• Approximately US $3.7 billion a year is spent on mental health research worldwide. Given a global population of 7.7 billion people in 2019, this equates to a paltry 50 cents per person per year invested in mental health research.
  • Mental health research spending is characterized by various inequities.
  • Addressing this vast unmet need requires research, firstly, to guide an understanding of the basic biomedical, psychological and social processes that lead to mental ill-health, and secondly, to discover implementable and affordable interventions that can either prevent such ill-health or provide effective treatment options.
  • Research requires funding, which can be scarce and subject to competing endeavors.  For this reason, those responsible for allocating research funds need to be cognizant of the impact of their policies on the future of the mental health of the world’s population.
  • By setting funding levels and designing funding programs, policymakers and funders directly influence what kind of research is being conducted, where and by whom, and at what scale.
  • Mental health research funders are a vital component  as the discoveries and innovations that they support are critical for our understanding of mental illness and the development of better interventions and care.
  • The mental health and wellbeing of citizens depend on the engagement of all key players and the astute coordination of their efforts.

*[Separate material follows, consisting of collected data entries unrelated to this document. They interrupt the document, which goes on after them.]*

(** The writes of a run of [/settle] to the authorizations, as calls of
    the data layer. *)
Lemma settle_signature_ops env record body d :
  exists ops,
    multisettle_signatures (fst (fst (settle env record body d)))
    = multisettle_signatures (applyOps d ops)
    /\ (ops = []
        \/ exists parsed a,
             body = Some parsed
             /\ BigInt (q_amount parsed) = Some a /\ 0 < a
             /\ (ops = [OpReserve (now_reserve env) (q_authorizationId parsed)
                          (q_amount parsed)]
                 \/ ops = [OpReserve (now_reserve env) (q_authorizationId parsed)
                             (q_amount parsed);
                           OpMarkDeposited (q_authorizationId parsed)])).
Proof.
  pose proof (settle_effect env record body d) as H.
  destruct (settle env record body d) as [[d' resp] tr]. cbn [fst].
  destruct H as [(-> & _) | (parsed & t & remaining & a & d0 & res & -> & G & Hown
                             & Hst & Hnr & Hrem & Ha & Hbound & Hdec & Hrest)].
  { exists []. split; [reflexivity | now left]. }
  assert (Hd0 : applyOps d [OpReserve (now_reserve env) (q_authorizationId parsed)
                              (q_amount parsed)] = d0)
    by (simpl; now rewrite Hdec).
  destruct Hrest as [(_ & -> & _) | (u & d1 & created & -> & Hc & Hrest)].
  { eexists. split; [now rewrite Hd0|]. right. exists parsed, a.
    repeat split; auto; lia. }
  pose proof (signatures_after_createSettlement _ _ _ _ _ Hc) as Hs1.
  destruct Hrest as [(_ & -> & _)
                    | (row & dX & st & h & e & rest & rsp & _ & -> & HdX & _)].
  { eexists. split; [now rewrite Hd0|]. right. exists parsed, a.
    repeat split; auto; lia. }
  rewrite signatures_after_updateSettlement.
  destruct HdX as [-> | (-> & _)].
  - eexists. split; [now rewrite Hd0|]. right. exists parsed, a.
    repeat split; auto; lia.
  - exists [OpReserve (now_reserve env) (q_authorizationId parsed) (q_amount parsed);
            OpMarkDeposited (q_authorizationId parsed)].
    split.
    + change (applyOps d _)
        with (applyOp (applyOps d [OpReserve (now_reserve env)
                                     (q_authorizationId parsed)
                                     (q_amount parsed)])
                (OpMarkDeposited (q_authorizationId parsed))).
      rewrite Hd0. cbn [applyOp]. now apply markSignatureDeposited_table.
    + right. exists parsed, a. repeat split; auto; lia.
Qed.

(** A run of [/settle] leaves the record of every id other than the
    request's as it was. *)
Lemma settle_other_rows env record body d id :
  (forall parsed, body = Some parsed -> id <> q_authorizationId parsed) ->
  getMultiSettleSignatureById (fst (fst (settle env record body d))) id
  = getMultiSettleSignatureById d id.
Proof.
  intros Hid.
  destruct (settle_signature_ops env record body d) as (ops & Htab & Hops).
  rewrite (getSignature_same_table _ _ id Htab).
  destruct Hops as [-> | (parsed & a & -> & _ & _ & [-> | ->])];
    [reflexivity | |]; specialize (Hid parsed eq_refl).
  - simpl.
    destruct (decrementRemainingAmount_outcome d (now_reserve env)
                (q_authorizationId parsed) (q_amount parsed))
      as [[E N] | [(r0 & G & S & E) | (r0 & rem & a0 & G & S & B & A & L & E)]];
      rewrite E; simpl; [reflexivity | |];
      apply getSignature_update_other; auto using reservedRow_id.
  - simpl. rewrite getSignature_update_other by auto.
    destruct (decrementRemainingAmount_outcome d (now_reserve env)
                (q_authorizationId parsed) (q_amount parsed))
      as [[E N] | [(r0 & G & S & E) | (r0 & rem & a0 & G & S & B & A & L & E)]];
      rewrite E; simpl; [reflexivity | |];
      apply getSignature_update_other; auto using reservedRow_id.
Qed.

(** A run of [/settle] with no effect has written nothing. *)
Lemma settle_silent env record body d :
  snd (settle env record body d) = [] ->
  fst (fst (settle env record body d)) = d.
Proof.
  pose proof (settle_effect env record body d) as H.
  destruct (settle env record body d) as [[d' resp] tr]. cbn [fst snd].
  intros ->.
  destruct H as [(-> & _) | (parsed & t & remaining & a & d0 & res & _ & _ & _
                             & _ & _ & _ & _ & _ & _ & Hrest)];
    [reflexivity|].
  destruct Hrest as [(_ & _ & Htr & _) | (u & d1 & created & _ & _ & Hrest)];
    [discriminate Htr|].
  destruct Hrest as [(_ & _ & Htr & _)
                    | (row & dX & st & h & e & rest & rsp & _ & _ & _ & Htr & _)];
    discriminate Htr.
Qed.

(** X10: a run of [/settle] writes the authorizations only through the
    data layer's reservation, with the request's id and an amount that is
    positive and within the remaining amount the route read, followed or
    not by the deposit mark on that id. So the record of every other id
    reads as before, and a run that stops before the reservation leaves
    all of them as they were. *)
Theorem settle_writes_through_reserve env record body d :
  let '(d', resp, tr) := settle env record body d in
  (exists ops,
     multisettle_signatures d' = multisettle_signatures (applyOps d ops)
     /\ (ops = []
         \/ exists parsed a,
              body = Some parsed
              /\ BigInt (q_amount parsed) = Some a /\ 0 < a
              /\ (ops = [OpReserve (now_reserve env) (q_authorizationId parsed)
                           (q_amount parsed)]
                  \/ ops = [OpReserve (now_reserve env) (q_authorizationId parsed)
                              (q_amount parsed);
                            OpMarkDeposited (q_authorizationId parsed)])))
  /\ (forall id,
        (forall parsed, body = Some parsed -> id <> q_authorizationId parsed) ->
        getMultiSettleSignatureById d' id = getMultiSettleSignatureById d id)
  /\ (tr = [] -> d' = d).
Proof.
  pose proof (settle_signature_ops env record body d) as Hops.
  pose proof (settle_other_rows env record body d) as Hother.
  pose proof (settle_silent env record body d) as Hsilent.
  destruct (settle env record body d) as [[d' resp] tr].
  cbn [fst snd] in *. auto.
Qed.

(** A request for another facilitator's authorization writes nothing. *)
Lemma settle_writes_through_reserve_witness :
  fst (fst (settle (sampleSettleEnv (Throw "unused") (Throw "unused") (Throw "unused"))
              (mkFacilitatorRecord "fac_2" (Some "encrypted"))
              (Some (mkSettleRequest "auth_1" "0xAlice" "50"))
              (sampleDatabase
                 (sampleSignature "auth_1" "0xn1" "200" "120" 1000 active 1))))
  = sampleDatabase (sampleSignature "auth_1" "0xn1" "200" "120" 1000 active 1).
Proof.
  pose proof (settle_writes_through_reserve
    (sampleSettleEnv (Throw "unused") (Throw "unused") (Throw "unused"))
    (mkFacilitatorRecord "fac_2" (Some "encrypted"))
    (Some (mkSettleRequest "auth_1" "0xAlice" "50"))
    (sampleDatabase (sampleSignature "auth_1" "0xn1" "200" "120" 1000 active 1)))
    as H.
  remember (settle _ _ _ _) as run eqn:Hrun.
  vm_compute in Hrun. subst run.
  destruct H as (_ & _ & H). exact (H eq_refl).
Defined.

  • This is the unique proposition to unite research funders and build bridges to other key stakeholder groups to create an integrated mental health ecosystem that improves the livelihood of those 450 million people who suffer from mental ill-health.
  • The allocation of research funding can benefit significantly from both the view of what kind of research is being conducted and from a robust analysis of what has led to desired outcomes and impacts.
  • In turn, these analyses can help advocacy initiatives and demonstrate accountability to taxpayers and donors. Capturing and mapping data on the inputs, processes, outputs, outcomes and impacts of research is crucial for these analyses.
  • Research into mental health is underfunded compared to other (physical) diseases. Both cancer research (19.0%) and infectious disease research (17.5%) received more than twice as much global investment as mental health research (7.4%).
  • Specific fields of mental health research– notably self-harm and suicide, eating, conduct, obsessive-compulsive and personality disorders– are underfunded compared to other fields such as substance use and dependence, and depression.
  • Research related to substance use and dependence received the most funds at an approximate average of US$700 million per year (or 19% of the total), followed by depression with close to US$320 million per year (or 9%). Eating, conduct, obsessive-compulsive and personality disorders, and self-harm each received under US$25 million per year, or less than 1% of the total expenditure.
  • Self-harm and suicide account for over half of all years of life lost due to mental illness, yet the analysis shows it received one of the lowest levels of funding.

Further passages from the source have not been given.